Tiens, en farfouillant chez un de mes bouquiniste préféré, dans la joutia, je suis tombé sur un manuscrit du Rabin Mardoché Abi-serour, garanti authentique.
Comme il écrivait mal, ce mec, j'en ai pour la nuit à retranscrire.
Mais, valeur inestimable !
Pas facile à traduire, l'hébreux avec un vieux dico prêté par un copain.
Mais je pense ma traduction fidèle et le texte authentique.
Peut être quelques erreurs se sont elles glissées dans la traduction ?
Je viens seulement d'apprendre ce matin que l'hébreu se lisait à l'envers.

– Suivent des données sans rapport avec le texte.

(** Reading back what [Z_to_be] wrote gives the number modulo the width. *)
Lemma be_to_Z_to_be (n : nat) (z : Z) :
  be_to_Z (Z_to_be n z) = z mod 256 ^ Z.of_nat n.
Proof.
  induction n as [|n IH].
  - cbn. now rewrite Z.mod_1_r.
  - cbn [Z_to_be]. rewrite be_to_Z_cons, Z_to_be_length, IH, Z_of_byte_of_Z.
    rewrite Nat2Z.inj_succ, Z.pow_succ_r by lia.
    rewrite Z.shiftr_div_pow2 by lia.
    replace (2 ^ (8 * Z.of_nat n)) with (256 ^ Z.of_nat n)
      by (rewrite Z.pow_mul_r by lia; reflexivity).
    assert (Hp : 0 < 256 ^ Z.of_nat n) by (apply Z.pow_pos_nonneg; lia).
    rewrite (Z.mul_comm 256), Z.rem_mul_r by lia. lia.
Qed.

(** Bytes above the size of the number are zero. *)
Lemma Z_to_be_high_zero (n k : nat) (z : Z) :
  0 <= z < 256 ^ Z.of_nat k ->
  Z_to_be (n + k) z = make n ++ Z_to_be k z.
Proof.
  intros Hz. induction n as [|n IH]; [reflexivity|].
  cbn [Nat.add Z_to_be]. rewrite IH. unfold make. cbn [repeat app]. f_equal.
  rewrite Z.shiftr_div_pow2 by lia.
  rewrite Z.div_small; [reflexivity|].
  split; [lia|]. apply Z.lt_le_trans with (256 ^ Z.of_nat k); [lia|].
  replace (8 * Z.of_nat (n + k)) with (8 * Z.of_nat k + 8 * Z.of_nat n) by lia.
  rewrite Z.pow_add_r, Z.pow_mul_r by lia.
  change (2 ^ 8) with 256.
  assert (0 < 256 ^ Z.of_nat k) by (apply Z.pow_pos_nonneg; lia).
  assert (0 < 2 ^ (8 * Z.of_nat n)) by (apply Z.pow_pos_nonneg; lia).
  nia.
Qed.

(** Only the low [n] bytes of a number matter to [Z_to_be n]. *)
Lemma Z_to_be_mod (n : nat) (z : Z) :
  Z_to_be n (z mod 256 ^ Z.of_nat n) = Z_to_be n z.
Proof.
  assert (G : forall m k : nat,
             Z_to_be m (z mod 256 ^ Z.of_nat (m + k)) = Z_to_be m z).
  { induction m as [|m IH]; intros k; [reflexivity|].
    cbn [Z_to_be]. f_equal.
    - apply byte_of_Z_eq.
      rewrite !Z.shiftr_div_pow2 by lia.
      replace (256 ^ Z.of_nat (S m + k))
        with (2 ^ (8 * Z.of_nat m) * (256 * 256 ^ Z.of_nat k)).
      2:{ replace (Z.of_nat (S m + k)) with (Z.of_nat m + (1 + Z.of_nat k)) by lia.
          rewrite Z.pow_add_r, Z.pow_add_r, (Z.pow_mul_r 2 8) by lia.
          reflexivity. }
      assert (0 < 2 ^ (8 * Z.of_nat m)) by (apply Z.pow_pos_nonneg; lia).
      assert (0 < 256 ^ Z.of_nat k) by (apply Z.pow_pos_nonneg; lia).
      rewrite Z.rem_mul_r by lia.
      rewrite (Z.mul_comm (2 ^ (8 * Z.of_nat m))), Z.div_add by lia.
      rewrite (Z.div_small (z mod _)) by (apply Z.mod_pos_bound; lia).
      rewrite Z.add_0_l, Z.rem_mul_r by lia.
      rewrite (Z.mul_comm 256), Z.mod_add by lia. apply Z.mod_mod. lia.
    - replace (S m + k)%nat with (m + S k)%nat by lia. apply IH. }
  specialize (G n 0%nat). now rewrite Nat.add_0_r in G.
Qed.

Lemma Equal_refl (bs : list byte) : Equal bs bs = true.
Proof.
  induction bs as [|b bs IH]; [reflexivity|].
  cbn [Equal]. rewrite IH, andb_true_r. now apply Byte.byte_dec_lb.
Qed.

End ByteFacts.

(** ** The digest has thirty-two bytes *)

Lemma Keccak256_length (data : list byte) : length (Keccak.Keccak256 data) = 32%nat.
Proof.
  unfold Keccak.Keccak256, Keccak.squeeze.
  generalize (Keccak.absorb (length (Keccak.pad data) / Keccak.rate)
                (repeat 0 25) (Keccak.pad data)).
  intros st. cbn [seq flat_map].
  rewrite !length_app, !Z_to_le_length. reflexivity.
Qed.

(** ** The digest on known inputs *)

Example Keccak256_empty :
  Keccak.Keccak256 []
  =
    [ xc5; xd2; x46; x01; x86; xf7; x23; x3c; x92; x7e; x7d; xb2; xdc;
      xc7; x03; xc0; xe5; x00; xb6; x53; xca; x82; x27; x3b; x7b; xfa;
      xd8; x04; x5d; x85; xa4; x70 ].
Proof. vm_compute. reflexivity. Qed.

Example Keccak256_abc :
  Keccak.Keccak256 (of_string "abc")
  =
    [ x4e; x03; x65; x7a; xea; x45; xa9; x4f; xc7; xd4; x7b; xa8; x26;
      xc8; xd6; x67; xc0; xd1; xe6; xe3; x3a; x64; xa0; x36; xec; x44;
      xf5; x8f; xa1; x2d; x6c; x45 ].
Proof. vm_compute. reflexivity. Qed.

Example selector_transfer :
  firstn 4 (Keccak.Keccak256 (of_string "transfer(address,uint256)"))
  = [xa9; x05; x9c; xbb].
Proof. vm_compute. reflexivity. Qed.

(** ** The cheque model *)

Lemma PutUint64_be (b : list byte) (v : Z) :
  PutUint64 b v = Z_to_be 8 v ++ skipn 8 b.
Proof. reflexivity. Qed.

(** The slice handed to [PutUint64] has the eight bytes it needs. *)
Lemma PutUint64_slice_length : length (skipn 24 (make 32)) = 8%nat.
Proof. reflexivity. Qed.

Lemma encodeForSignature_layout (cheque : ChequeParams) :
  encodeForSignature cheque
  = Address_Bytes (Contract cheque) ++ Address_Bytes (Beneficiary cheque)
      ++ make 24 ++ Z_to_be 8 (CumulativePayout cheque).
Proof.
  unfold encodeForSignature. rewrite PutUint64_be.
  change (firstn 24 (make 32)) with (make 24).
  change (skipn 8 (skipn 24 (make 32))) with (@nil byte).
  rewrite app_nil_r, <- app_assoc. reflexivity.
Qed.

Lemma uint64_range_256 (v : Z) : uint64_range v -> 0 <= v < 256 ^ Z.of_nat 8.
Proof. unfold uint64_range. change (256 ^ Z.of_nat 8) with (2 ^ 64). trivial. Qed.

Lemma encodeForSignature_canonical (cheque : ChequeParams) :
  uint64_range (CumulativePayout cheque) ->
  encodeForSignature cheque = canonicalEncoding cheque.
Proof.
  intros Hr. rewrite encodeForSignature_layout. unfold canonicalEncoding.
  change 32%nat with (24 + 8)%nat at 1.
  rewrite (Z_to_be_high_zero 24 8) by now apply uint64_range_256.
  reflexivity.
Qed.

Lemma skipn_40_addresses (a b : Address) (rest : list byte) :
  skipn 40 (Address_Bytes a ++ Address_Bytes b ++ rest) = rest.
Proof.
  rewrite app_assoc.
  rewrite skipn_app, skipn_all2, app_nil_l.
  - rewrite length_app. unfold Address_Bytes. rewrite !address_len. reflexivity.
  - rewrite length_app. unfold Address_Bytes. rewrite !address_len.
    unfold AddressLength. lia.
Qed.

Lemma sigHash_unfold (cheque : ChequeParams) :
  sigHash cheque
  = Keccak.Keccak256
      (personalSignPrefix32 ++ Keccak.Keccak256 (encodeForSignature cheque)).
Proof.
  unfold sigHash. rewrite Keccak256_length.
  change (fmt_d 32) with (of_string "32").
  unfold signedMessagePrefix, personalSignPrefix32.
  rewrite <- !app_assoc. reflexivity.
Qed.

(** C1: the hash to sign is [Keccak256] of the personal-message prefix with
    the decimal length 32, followed by [Keccak256] of the cheque encoding,
    and it is 32 bytes long. *)
Theorem sigHash_is_prefixed_double_hash (cheque : ChequeParams) :
  sigHash cheque
  = Keccak.Keccak256
      (([x19] ++ of_string "Ethereum Signed Message:" ++ [x0a; x33; x32])
         ++ Keccak.Keccak256 (encodeForSignature cheque))
  /\ length (sigHash cheque) = 32%nat.
Proof.
  split.
  - apply sigHash_unfold.
  - unfold sigHash. apply Keccak256_length.
Qed.

(** C2: the encoding is the 20 bytes of the contract address, the 20 bytes
    of the beneficiary address and the payout as a 32-byte big-endian
    unsigned number whose 24 high bytes are zero; a payout of zero gives
    32 zero bytes. *)
Theorem encodeForSignature_fields (cheque : ChequeParams) :
  uint64_range (CumulativePayout cheque) ->
  let e := encodeForSignature cheque in
  e = Address_Bytes (Contract cheque) ++ Address_Bytes (Beneficiary cheque)
        ++ Z_to_be 32 (CumulativePayout cheque)
  /\ length (Address_Bytes (Contract cheque)) = 20%nat
  /\ length (Address_Bytes (Beneficiary cheque)) = 20%nat
  /\ length (skipn 40 e) = 32%nat
  /\ be_to_Z (skipn 40 e) = CumulativePayout cheque
  /\ firstn 24 (skipn 40 e) = repeat x00 24
  /\ (CumulativePayout cheque = 0 -> skipn 40 e = repeat x00 32).
Proof.
  intros Hr e. subst e.
  split; [now apply encodeForSignature_canonical|].
  split; [apply address_len|]. split; [apply address_len|].
  rewrite encodeForSignature_layout, skipn_40_addresses.
  split; [|split; [|split]].
  - rewrite length_app, make_length, Z_to_be_length. reflexivity.
  - rewrite be_to_Z_app, be_to_Z_make, be_to_Z_to_be, Z_to_be_length.
    rewrite Z.mod_small by now apply uint64_range_256. lia.
  - reflexivity.
  - intros H0. rewrite H0. reflexivity.
Qed.

Lemma encodeForSignature_fields_witness :
  uint64_range (CumulativePayout Sample.cheque100)
  /\ be_to_Z (skipn 40 (encodeForSignature Sample.cheque100)) = 100.
Proof.
  assert (H : uint64_range (CumulativePayout Sample.cheque100))
    by (unfold uint64_range; simpl; lia).
  split; [exact H|].
  destruct (encodeForSignature_fields Sample.cheque100 H) as (_ & _ & _ & _ & Hv & _).
  exact Hv.
Defined.

(** C3: the encoding of a cheque whose payout is between 0 and 2^64 - 1 is
    exactly 72 bytes long. *)
Theorem encodeForSignature_length (cheque : ChequeParams) :
  uint64_range (CumulativePayout cheque) ->
  length (encodeForSignature cheque) = 72%nat.
Proof.
  intros _. rewrite encodeForSignature_layout.
  rewrite !length_app, make_length, Z_to_be_length.
  unfold Address_Bytes. rewrite !address_len. reflexivity.
Qed.

Lemma encodeForSignature_length_witness :
  length (encodeForSignature
            {| Contract := Sample.addrC; Beneficiary := Sample.addrB;
               CumulativePayout := 2 ^ 64 - 1 |}) = 72%nat.
Proof.
  apply encodeForSignature_length. unfold uint64_range. simpl. lia.
Defined.

(** C6: two cheques for the same contract and beneficiary, the second with
    the smaller payout: the encoding and the hash of each are the canonical
    ones of that cheque; nothing depends on the order of the payouts. *)
Theorem decreasing_payout_is_accepted (first second : ChequeParams) :
  Contract second = Contract first ->
  Beneficiary second = Beneficiary first ->
  uint64_range (CumulativePayout first) ->
  uint64_range (CumulativePayout second) ->
  CumulativePayout second < CumulativePayout first ->
  (encodeForSignature first = canonicalEncoding first
   /\ sigHash first = canonicalHash first)
  /\ (encodeForSignature second = canonicalEncoding second
      /\ sigHash second = canonicalHash second).
Proof.
  intros _ _ H1 H2 _.
  unfold canonicalHash.
  rewrite <- (encodeForSignature_canonical first H1).
  rewrite <- (encodeForSignature_canonical second H2).
  repeat split; apply sigHash_unfold.
Qed.

Lemma decreasing_payout_is_accepted_witness :
  sigHash {| Contract := Sample.addrC; Beneficiary := Sample.addrB;
             CumulativePayout := 40 |}
  = canonicalHash {| Contract := Sample.addrC; Beneficiary := Sample.addrB;
                     CumulativePayout := 40 |}.
Proof.
  refine (proj2 (proj2 (decreasing_payout_is_accepted Sample.cheque100
                          {| Contract := Sample.addrC; Beneficiary := Sample.addrB;
                             CumulativePayout := 40 |} eq_refl eq_refl _ _ _)));
    unfold uint64_range; simpl; lia.
Defined.

(** C9: cheques that agree on contract, beneficiary and payout have the same
    encoding and the same hash. *)
Theorem encoding_and_hash_depend_on_fields_only (c1 c2 : ChequeParams) :
  Contract c1 = Contract c2 ->
  Beneficiary c1 = Beneficiary c2 ->
  CumulativePayout c1 = CumulativePayout c2 ->
  encodeForSignature c1 = encodeForSignature c2
  /\ sigHash c1 = sigHash c2.
Proof.
  intros HC HB HP.
  assert (He : encodeForSignature c1 = encodeForSignature c2).
  { unfold encodeForSignature. rewrite HC, HB, HP. reflexivity. }
  split; [exact He|].
  unfold sigHash. rewrite He. reflexivity.
Qed.

Lemma encoding_and_hash_depend_on_fields_only_witness :
  sigHash Sample.cheque100
  = sigHash (mkChequeParams (mkAddress (repeat xc0 20) eq_refl)
                            (mkAddress (repeat xb0 20) eq_refl) (99 + 1)).
Proof.
  refine (proj2 (encoding_and_hash_depend_on_fields_only Sample.cheque100
                   (mkChequeParams (mkAddress (repeat xc0 20) eq_refl)
                      (mkAddress (repeat xb0 20) eq_refl) (99 + 1)) _ _ _));
    reflexivity.
Defined.

(** ** The cash-out request *)

Lemma JSON_ERC20SimpleSwapABI :
  Abi.JSON ERC20SimpleSwapABI
  = Ok [("cashChequeBeneficiary"%string, cashChequeBeneficiaryMethod)].
Proof. vm_compute. reflexivity. Qed.

(** The selector is the first four bytes of the hash of the canonical
    signature. *)
Lemma cashChequeBeneficiary_selector :
  method_ID cashChequeBeneficiaryMethod
  = firstn 4 (Keccak.Keccak256
                (of_string "cashChequeBeneficiary(address,uint256,bytes)")).
Proof. vm_compute. reflexivity. Qed.

Lemma Pack_cashChequeBeneficiary (recipient : Address) (payout : Z)
    (ownerSig : list byte) :
  Abi.Pack [("cashChequeBeneficiary"%string, cashChequeBeneficiaryMethod)]
    "cashChequeBeneficiary"
    [VAddress recipient; VBigInt payout; VBytes ownerSig]
  = Ok (packedCall recipient payout ownerSig).
Proof.
  unfold Abi.Pack, packedCall.
  change (lookup _ _) with (Some cashChequeBeneficiaryMethod).
  cbv beta iota.
  unfold Arguments_Pack.
  change (method_inputs cashChequeBeneficiaryMethod)
    with [ mkArgument "recipient" AddressTy;
           mkArgument "cumulativePayout" (UintTy 256);
           mkArgument "signature" BytesTy ].
  cbn [length Nat.eqb negb fold_left getTypeSize arg_type Nat.add
       pack_loop pack isDynamicType app].
  rewrite <- !app_assoc. reflexivity.
Qed.

(** The request, one ledger query at a time. *)
Lemma CashChequeBeneficiaryRequest_steps {W : Type} (backend : EthBackend W)
    (to recipient : Address) (cheque : ChequeParams) (ownerSig : list byte)
    (w : W) :
  CashChequeBeneficiaryRequest backend to recipient cheque ownerSig w
  = match PendingNonceAt backend (Beneficiary cheque) w with
    | (Err e, w1) => (Err e, w1)
    | (Ok nonce, w1) =>
        match SuggestGasPrice backend w1 with
        | (Err e, w2) => (Err e, w2)
        | (Ok gasPrice, w2) =>
            (Ok (NewTransaction nonce to 0 1000000 gasPrice
                   (packedCall recipient (int64 (CumulativePayout cheque)) ownerSig)),
             w2)
        end
    end.
Proof.
  unfold CashChequeBeneficiaryRequest, bind, lift, ret, big_NewInt.
  rewrite JSON_ERC20SimpleSwapABI, Pack_cashChequeBeneficiary.
  destruct (PendingNonceAt backend (Beneficiary cheque) w) as [[nonce|e] w1];
    [|reflexivity].
  destruct (SuggestGasPrice backend w1) as [[gasPrice|e] w2]; reflexivity.
Qed.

Lors de mes pérégrinations sahariennes avec le Vicomte de Foucauld, il nous vint l’occasion d’effectuer une halte aussi nocturne que rafraîchissante dans un oasis situé entre deux oueds, aux confins du Tafilalt.
Là, entre trois verres de thé bien trop âcres à mon goût, malgré la mousse abondante me souvenant le breuvage de ma patrie si éloignée, un vieil homme à barbe blanche, mais babouches encore alertes, nous fit part d’une ancienne légende, assez étrange.
Bien sur, nous ne comprenions rien à son idiome, mais sa fille nous traduisait, avec force éclats de rire, qui faisaient, à la lueur du bivouac, resplendir d’albâtre sa superbe dentition, et étinceler de mille feux son regard, comme un prolongement de ces nuits sahariennes si étoilées.
Le vicomte, qui parcourait un livre en une langue où la plupart des mots se terminaient par « us » ou « ae », paru soudain intéressé.
Le récit commençait ainsi :
Il était un homme, solitaire, qui faisait commerce de plaques de sel, qui transportait celles ci de mines situées aux confins de rien, et les revendait dans d’improbables bleds au bout de nul part.
Il s’accompagnait, dans son périlleux périple, de son fidèle camélidé, qu’il chargeait également d’outres en peau de chèvre emplies d’eau douce, lesquelles conféraient une fraîcheur toute relative à son précieux liquide, ainsi que de grappes de dattes, le tout indispensable à sa survie dans ces contrées malhospitalières.
Son animal lui fournissait également un complément nutritionnel, le fameux « lait de chamelle ».
Des esprits chagrins me feront remarquer qu’en Afrique les chameaux n’ont qu’une bosse et se voient ainsi qualifiés de « dromadaires ».
A ces fats, je me permettrai de signaler qu’un dromadaire ne donne pas de lait, et ce faisant, nous sommes donc en présence d’une dromadaire.
Ma longue expérience saharienne m’a enseigné à distinguer le mâle de la femelle.
Le Monsieur blatére, alors que la Madame déblatére. (Comme toutes les femelles, d’ailleurs)
Mais revenons à notre héros qui, à l’aube, disparut des regards au détour d’une dune.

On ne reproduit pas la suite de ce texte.